The end of the War of 1812 removed two existential threats to American sovereignty--the British presence in the West; and their support for the Indian nations who lived there. This freedom allowed Americans to turn their attention towards the settlement and development of the trans-Allegheny west, but it also removed the pressures which had subtly reinforced the tendency to distrust and fear partisan divisions within society. The specter of "corruption" and "interest" which orthodox republicanism accepted as fatal to republican societies would begin to flourish seemingly everywhere in the rush to move west and participate in an increasingly diverse national economy where local economic production was increasingly directed towards distant markets.

The ongoing collapse of traditional community ties of reciprocity and mutual regard created a mood of anxiety and fear which manifested itself in different ways depending on circumstance, time, and place. In this regard, Watson considers such phenomena as Anti-Masonry, labor agitation, and the Second Great Awakening as being related to the same stresses and challenges which the Second Party System ultimately evolved to manage.

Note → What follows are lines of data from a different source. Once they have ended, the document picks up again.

(** C1. For every wire format with any classification of its tags, and every forest that agrees with the
    classification: the events pulled from the encoding of the forest are exactly the preorder of the
    forest, with the encoded tags and values and the depth of every node, and the cursor then reports
    END at the end of the input.  A frame and a unit of depth per nested non-empty node, and a unit of
    the element limit per node, are enough. *)
Theorem tree_reads_forest `{Platform} (f : tlv_format_t) (decode : tlv_decode_fn)
  (Hdec : f.(f_decode) = Some decode) (Hlaws : DecodeLaws decode) (Hcodec : CodecLaws f)
  (p : list Z -> bool) (m : mem)
  (Hclass : forall tag, tag_ok tag -> is_constructed (Some f) m tag = p (tag_bytes m tag))
  (fo : forest) (w : list Z) (data : ptr) (t0 : tlv_tree_reader_t) (frames : list tlv_tree_frame_t)
  (max_depth max_elements : Z)
  (Hw : forest_wire f fo = Some w) (Hcl : classified p fo = true) (Hd : data <> NULL)
  (Hs : zlen w <= SIZE_MAX) (Hb : bytes_of m data (zlen w) = w) (Hfr : forest_height fo <= zlen frames)
  (Hmd : forest_height fo <= max_depth <= SIZE_MAX) (Hme : forest_size fo <= max_elements <= SIZE_MAX) :
  exists t es t', tlv_tree_reader_init (Some t0) data (zlen w) (Some f) (Some frames) (zlen frames)
      max_depth max_elements = (TLV_OK, Some t) /\
    tree_events (S (Z.to_nat (2 * forest_size fo))) m t = Some (TLV_END, es, t') /\
    map (view m) es = forest_events f 0 fo /\ tlv_tree_reader_at_end (Some t') = true.
Proof.
  destruct (run_whole f decode Hdec Hlaws Hcodec p m Hclass fo w data t0 frames max_depth max_elements
    Hw Hcl Hd Hs Hb Hfr Hmd Hme) as (t & es & t' & Hinit & _ & _ & Hrun & Hok & Hend & Hv & _).
  exists t, es, t'. split; [done|]. split; [|done].
  apply tree_events_of_run; [done|done|now apply pull_at_end|].
  pose proof (forest_events_length f fo 0) as Hlen. rewrite <- Hv, length_map in Hlen. lia.
Qed.

(** ** A concrete format: one-octet tags and counts, nodes marked by the bit 32 of their tag *)

Definition tree_example : tlv_binary_composition_t :=
  mk_binary (mk_fixed_identifier 1) (mk_fixed_length 1 TLV_BYTE_ORDER_BIG_ENDIAN) TLV_ELEMENT_ORDER_TLV
    TLV_LENGTH_SCOPE_VALUE.
Definition tree_example_format : tlv_format_t :=
  mk_format (Ptr 100 0) (Some (tlv_binary_decode (H := LP64) tree_example))
    (Some (tlv_binary_measure tree_example)) (Some (tlv_binary_encode (H := LP64) tree_example))
    (Some (fun m tag => tlv_constructed_bit_predicate m (Some (mk_bit 0 32 32)) (Some tag))).
Definition tree_example_class (tag : list Z) : bool :=
  match tag with x :: _ => Z.land x 32 =? 32 | [] => false end.
Definition tree_example_forest : forest :=
  FNode [33] (FElement [1] [7] (FNode [34] FNil FNil)) (FElement [2] [] FNil).

Lemma tree_example_laws : @DecodeLaws LP64 (@tlv_binary_decode LP64 tree_example).
Proof. apply (binary_decode_laws (H := LP64) tree_example); vm_compute; intuition congruence. Qed.

Lemma tree_example_codec : @CodecLaws LP64 tree_example_format.
Proof.
  assert (1 <= 1 <= @SIZE_MAX LP64) as H1 by (vm_compute; intuition congruence).
  assert (1 <= 1 <= 8) as H2 by lia.
  exact (binary_codec_laws (H := LP64) tree_example H1 H2 eq_refl tree_example_format eq_refl eq_refl eq_refl).
Defined.

Lemma tree_example_classes m tag : tag_ok (H := LP64) tag ->
  is_constructed (Some tree_example_format) m tag = tree_example_class (tag_bytes m tag).
Proof.
  intros [Hs Hn]. cbn. unfold tag_bytes, bytes_of. destruct (t_data tag) as [|b o] eqn:Ed.
  - rewrite (Hn eq_refl). done.
  - cbn [is_null negb andb]. destruct (Z.ltb_spec 0 (t_size tag)) as [Hlt|Hge].
    + replace (Z.to_nat (t_size tag)) with (S (Z.to_nat (t_size tag - 1))) by lia. cbn [seq map]. done.
    + replace (t_size tag) with 0 by lia. done.
Qed.

Lemma tree_reads_forest_witness :
  let m := mem_of 1 [33; 5; 1; 1; 7; 34; 0; 2; 0] in
  exists t es t', tlv_tree_reader_init (Some nested_rest_tree) (Ptr 1 0) 9 (Some tree_example_format)
      (Some [no_frame]) 1 3 4 = (TLV_OK, Some t) /\
    @tree_events LP64 9 m t = Some (TLV_END, es, t') /\
    map (view m) es = [(TLV_TREE_BEGIN, 0, [33], [1; 1; 7; 34; 0]); (TLV_TREE_ELEMENT, 1, [1], [7]);
      (TLV_TREE_BEGIN, 1, [34], []); (TLV_TREE_END, 1, [], []); (TLV_TREE_END, 0, [], []);
      (TLV_TREE_ELEMENT, 0, [2], [])].
Proof.
  intros m.
  destruct (tree_reads_forest (H := LP64) tree_example_format _ eq_refl tree_example_laws tree_example_codec
    tree_example_class m (tree_example_classes m) tree_example_forest [33; 5; 1; 1; 7; 34; 0; 2; 0] (Ptr 1 0)
    nested_rest_tree [no_frame] 3 4 eq_refl eq_refl ltac:(discriminate) ltac:(vm_compute; congruence)
    ltac:(vm_compute; reflexivity) ltac:(vm_compute; congruence) ltac:(split; vm_compute; congruence)
    ltac:(split; vm_compute; congruence)) as (t & es & t' & Hinit & Hrun & Hv & _).
  exists t, es, t'. split; [exact Hinit|]. split; [exact Hrun|exact Hv].
Defined.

Because in the end, Watson argues that we should listen to Americans of the Jacksonian era when they tell us what they were trying to accomplish. We should be skeptical of arguments which discount the policies and beliefs over which Democrats and Whigs fought over as being unworthy of the effort and energy expended merely because the interests in question weren't always clearly defined; or that there were deeper processes at work which they were not fully aware of underlying the dynamic of their political system. Rather, Watson argues that while often the rhetoric and practices of the Second Party System don't always sync up with direct linkages to immediately obvious social pressures, a deeper analysis finds a consistent pattern in which not only did party politics address the ways in which these underlying anxieties were articulated, but also the political leadership were self-consciously seeking to ally the stresses of society not by denying or suppressing them, but by channeling them into engagement with a national, two-party system.

The glaring exception, of course, was slavery--one issue which was starkly geographical and for which the two-party system could not ultimately defuse. But despite that moral failing--and despite the fact that the Second Party System itself would not survive the ultimate national reckoning with that sin--the basic parameters of politics which was established in the Jacksonian age would survive, and continue to shape the American political system.